How Sanctions Make Everything Worse
Sanctions advocates can’t or won’t admit it, but their preferred policies act as goads that trigger worse behavior.
While I was reading Hinge Points last week, I noticed how the book touched on many other important problems with U.S. foreign policy beyond the North Korea file itself. He was discussing the specifics of North Korea policy, but the lessons to be drawn from it can be applied to many other policies. For example, in his review of the Obama administration’s record he drew attention to how sanctions on North Korea backfired in a big way:
Pyongyang’s response to the sanctions was an expansion of the nuclear program. It did not end the program or even, as far as can be determined, slow it down.
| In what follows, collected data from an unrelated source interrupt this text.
(** * Analytics service: the event aggregation pipeline

    A shallow embedding of the aggregation core of the analytics service
    (utils/dataAggregator.js, utils/scheduler.js,
    controllers/metricsController.js and the key generator of
    utils/cache.js) together with the properties of its period calculator,
    its statistical reducers, its assemblers, its handlers and its
    scheduler.

    Conventions of the embedding:
    - a JavaScript [Date] is its time value, an integer number of
      milliseconds since the Unix epoch ([Z]); where the range of [Date]
      matters, an invalid date is [None];
    - a JavaScript number is either an exact rational kept in lowest terms,
      [NaN] or a signed infinity; the rounding of doubles is not modelled;
    - a thrown exception is the [Throw] outcome of a state-passing
      computation, the state being kept as it was when the exception left;
    - the libraries the code calls (moment, MongoDB/Mongoose, node-cron,
      Express) are modelled by what they compute for the calls made here. *)

From Stdlib Require Import ZArith QArith Qround Lia List Bool Sorting.Sorted
  Sorting.Permutation.
From Stdlib Require Structures.OrderedTypeEx.
From stdpp Require Import base option list gmap strings.

Import ListNotations.
Open Scope string_scope.
Open Scope Z_scope.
The sanctions did not induce any positive behavioral change by North Korea….The sanctions action the United States orchestrated at the UN backed Washington into a corner and simply perpetuated a pattern of pressure and condemnation to the benefit of Pyongyang’s nuclear ambitions [italics mine-DL].1
Sanctions advocates like to present coercive measures as the “tough” response to a problem, and they cast sanctions relief as a gift or “reward” for the targeted government. The reality is that increased sanctions pressure gives the targeted government an incentive to do more of the whatever it is that the U.S. opposes in order to build up its own leverage against Washington and its allies. As Hecker puts it here, the pattern of pressure and condemnation worked to the benefit of North Korean nuclear ambitions.